LetsPlot.setup_html(isolated_frame=True)

Show the code

# Learn morea about Code Cells: https://quarto.org/docs/reference/cells/cells-jupyter.html

# Include and execute your code here
url = "https://raw.githubusercontent.com/byuidatascience/data4missing/master/data-raw/flights_missing/flights_missing.json"
response = requests.get(url)
df = pl.read_json(io.BytesIO(response.content))

QUESTION 1

Calculate the sample size (i.e. number of rows in the dataset) for each airport in each year. What do you notice?

Each airport has one row for each month in each year, so most airport/year groups should have 12 rows. If any groups have fewer than 12 rows, that means some months are missing for that airport and year.

Show the code

# Include and execute your code here
sample_size = (
    df
    .group_by(["airport_code", "year"])
    .agg(
        pl.len().alias("sample_size")
    )
    .sort(["airport_code", "year"])
)

sample_size

shape: (78, 3)

airport_code	year	sample_size
str	i64	u32
"ATL"	null	23
"ATL"	2005	10
"ATL"	2006	11
"ATL"	2007	10
"ATL"	2008	9
…	…	…
"SLC"	2011	12
"SLC"	2012	12
"SLC"	2013	12
"SLC"	2014	12
"SLC"	2015	12

QUESTION 2

Which airport has the worst delays? Describe the metric you chose, and why you chose it to determine the “worst” airport. Your answer should include a summary table that lists (for each airport) the total number of flights, total number of delayed flights, proportion of delayed flights, and average delay time in hours.
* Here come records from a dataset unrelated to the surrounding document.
(* ===== verification/PlaceProject.v ===== *)
(** * Placing a project: the entry point of [placement.py]

    [place_project] and the handlers it composes, over the state it changes:
    the database, the in-flight counters and the VNI high-water mark.  The cloud
    call of [provisioner.provision_host] and the clock are arguments. *)
From stdpp Require Import prelude strings gmap.
From Stdlib Require Import Ascii.
From S2P Require Import Prelude PyStr PyVal PyLemmas Interfaces Db TopoNodes Vxlan HostNetwork.
From S2P Require Import PatternLocations Placement.

Record world := mkWorld { w_db : DB; w_counters : counters; w_hwm : hwm_file }.

Definition with_db (w : world) (db : DB) : world := mkWorld db (w_counters w) (w_hwm w).

(** The single-host and multi-host placement results, and the error results. *)
Inductive placement_result :=
| PlaceError (msg : string) (required : option reqs)
| MultiHost (host_assignments : list (string * list val)) (network_host_id : string)
    (host_ips : list (string * option string)) (vni_map : vnis)
| SingleHost (host_id : string) (host_ip : option string) (requirements : reqs)
    (vni_map : vnis) (network_config : host_network).

Definition short (s : string) : string := str_take 8 s.

(** [placement._resolve_specified_host] *)
Definition resolve_specified_host (db : DB) (host_id : string) : Host + string :=
  match find_host db host_id with
  | None => inr ("Host " +:+ short host_id +:+ " not found")
  | Some h =>
      if negb (streq (h_state h) "active") || negb (streq (h_agent_status h) "connected")
      then inr ("Host " +:+ short host_id +:+ " is not available")
      else if negb (h_accepting_work h)
      then inr ("Host " +:+ short host_id +:+ " is removed from the provision pool")
      else inl h
  end.

Definition opt_text (o : option Z) : string :=
  match o with Some z => str_of_Z z | None => "None" end.

(** [placement._validate_specified_host_for_select]: the storage pool to use, or
    the error. *)
Definition validate_specified_host (h : Host) (storage_pool_id : option string)
    (required_mtu : option Z) (requires_kubevirt : bool) : option string + string :=
  if requires_kubevirt && negb (streq (h_host_type h) "kubevirt-cluster")
  then inr ("Host " +:+ short (h_id h) +:+ " is not a KubeVirt cluster — " +:+
            "this template requires kubevirt-cluster placement")
  else if negb (host_mtu_ok h required_mtu)
  then inr ("Host " +:+ short (h_id h) +:+ " (cluster MTU " +:+ opt_text (h_uplink_mtu h) +:+
            ") cannot run this deployment which requires MTU " +:+ opt_text required_mtu)
  else inl (match text_opt storage_pool_id with
            | Some p => Some p
            | None => match text_opt (h_storage_pool_id h) with
                      | Some p => Some p
                      | None => storage_pool_id
                      end
            end).

(** [placement._find_pool_for_anti_affinity] *)
Definition find_pool_for_anti_affinity (db : DB) : option string :=
  sp_id <$> List.find (λ pool,
    (2 <=? Z.of_nat (length (List.filter (λ h,
       col_is (h_storage_pool_id h) (sp_id pool) && placement_host_filter h &&
       negb (streq (h_host_type h) "pattern_buffer")) (db_hosts db)))))
    (List.filter (λ p, streq (sp_status p) "available") (db_pools db)).

(** The entries of the dictionary [provision_host] returns that the caller reads. *)
Record provision_result := mkProvisioned {
  pv_host_id : string;
  pv_total_vcpus : Z;
  pv_total_ram_mb : Z;
  pv_max_eips : option Z;
  pv_public_ip : option string
}.

(** [placement._auto_provision_host:861-872] the new host's row, the columns not given taking
    their defaults. *)
Definition provisioned_host (r : provision_result) : Host :=
  mkHost (pv_host_id r) None "active" "shared" (pv_total_vcpus r) (pv_total_ram_mb r) 0 0
    (pv_public_ip r) None "disconnected" (default 0 (pv_max_eips r)) None None true.

Section Place.
Context (cfg : config).
Context (set_iter : list val → list val).

(** What [provisioner.provision_host] returned, or [None] when it raised. *)
Context (provisioned : option provision_result).
Context (now : Z).

(** [placement._select_host:740-767] the search without an explicit host: the
    auto-selected pool first, then any pool. *)
Definition search_host (w : world) (p : Project) (d : demand) (has_aa : bool)
    (storage_pool_id : option string) (requires_kubevirt : bool)
    : res (option Host * option string * world) :=
  let db := w_db w in
  let pool := match text_opt storage_pool_id with
              | Some s => Some s | None => auto_select_pool cfg db end in
  if has_aa then Ok (None, pool, w)
  else
    '(h, db) <- find_available_host cfg db (w_counters w) d pool (p_provider_id p)
                  requires_kubevirt;;
    match h, text_opt pool with
    | None, Some _ =>
        '(h, db) <- find_available_host cfg db (w_counters w) d None (p_provider_id p)
                      requires_kubevirt;;
        Ok (h, pool, with_db w db)
    | _, _ => Ok (h, pool, with_db w db)
    end.

(** [placement._select_host]: the host if any, the pool, the error if any. *)
Definition select_host (w : world) (p : Project) (d : demand) (has_aa : bool)
    (storage_pool_id host_id : option string) (requires_kubevirt : bool)
    : res ((option Host * option string + string) * world) :=
  match text_opt host_id with
  | Some hid =>
      Ok (match resolve_specified_host (w_db w) hid with
          | inr err => inr err
          | inl h =>
              match validate_specified_host h storage_pool_id (d_mtu d) requires_kubevirt with
              | inr err => inr err
              | inl pool => inl (Some h, pool)
              end
          end, w)
  | None =>
      '(h, pool, w) <- search_host w p d has_aa storage_pool_id requires_kubevirt;;
      Ok (inl (h, pool), w)
  end.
I used the proportion of flights delayed as the main metric because airports have different numbers of total flights. Using a proportion makes the airports easier to compare fairly. Based on this metric, the airport at the top of the table has the worst delays.

Show the code

# Include and execute your code here

numeric_columns = [
    "num_of_flights_total",
    "num_of_delays_total",
    "minutes_delayed_total"
]

delay_clean = (
    df
    .filter(
        pl.all_horizontal([
            ~pl.col(col).cast(pl.Utf8).str.contains(r"\+")
            for col in numeric_columns
        ])
    )
    .with_columns([
        pl.col(col).cast(pl.Float64)
        for col in numeric_columns
    ])
    .filter(
        pl.all_horizontal([
            pl.col(col) != -999
            for col in numeric_columns
        ])
    )
)

airport_summary = (
    delay_clean
    .group_by(["airport_code", "airport_name"])
    .agg(
        pl.col("num_of_flights_total").sum().alias("total_flights"),
        pl.col("num_of_delays_total").sum().alias("total_delayed_flights"),
        pl.col("minutes_delayed_total").sum().alias("total_delay_minutes")
    )
    .with_columns(
        (pl.col("total_delayed_flights") / pl.col("total_flights")).alias("proportion_delayed"),
        (pl.col("total_delay_minutes") / pl.col("total_delayed_flights") / 60).alias("avg_delay_hours")
    )
    .select([
        "airport_code",
        "airport_name",
        "total_flights",
        "total_delayed_flights",
        "proportion_delayed",
        "avg_delay_hours"
    ])
    .sort("proportion_delayed", descending=True)
)

airport_summary

shape: (14, 6)

airport_code	airport_name	total_flights	total_delayed_flights	proportion_delayed	avg_delay_hours
str	str	f64	f64	f64	f64
"ORD"	""	197556.0	57703.0	0.292084	1.210507
"SFO"	"San Francisco, CA: San Francis…	1.565257e6	408631.0	0.261063	1.039595
"SFO"	""	65688.0	16973.0	0.258388	1.042692
"ORD"	"Chicago, IL: Chicago O'Hare In…	3.400032e6	773122.0	0.227387	1.124556
"ATL"	"Atlanta, GA: Hartsfield-Jackso…	4.235114e6	870910.0	0.20564	0.997328
…	…	…	…	…	…
"ATL"	""	194933.0	31533.0	0.161763	0.98783
"SAN"	""	47701.0	7385.0	0.154819	0.798501
"DEN"	""	190598.0	28555.0	0.149818	0.883043
"SLC"	"Salt Lake City, UT: Salt Lake …	1.293072e6	190733.0	0.147504	0.826714
"SLC"	""	110312.0	14427.0	0.130784	0.765313

QUESTION 3

Create a barplot showing the proportion of all flights that are delayed at each airport. Describe what you learn from this graph.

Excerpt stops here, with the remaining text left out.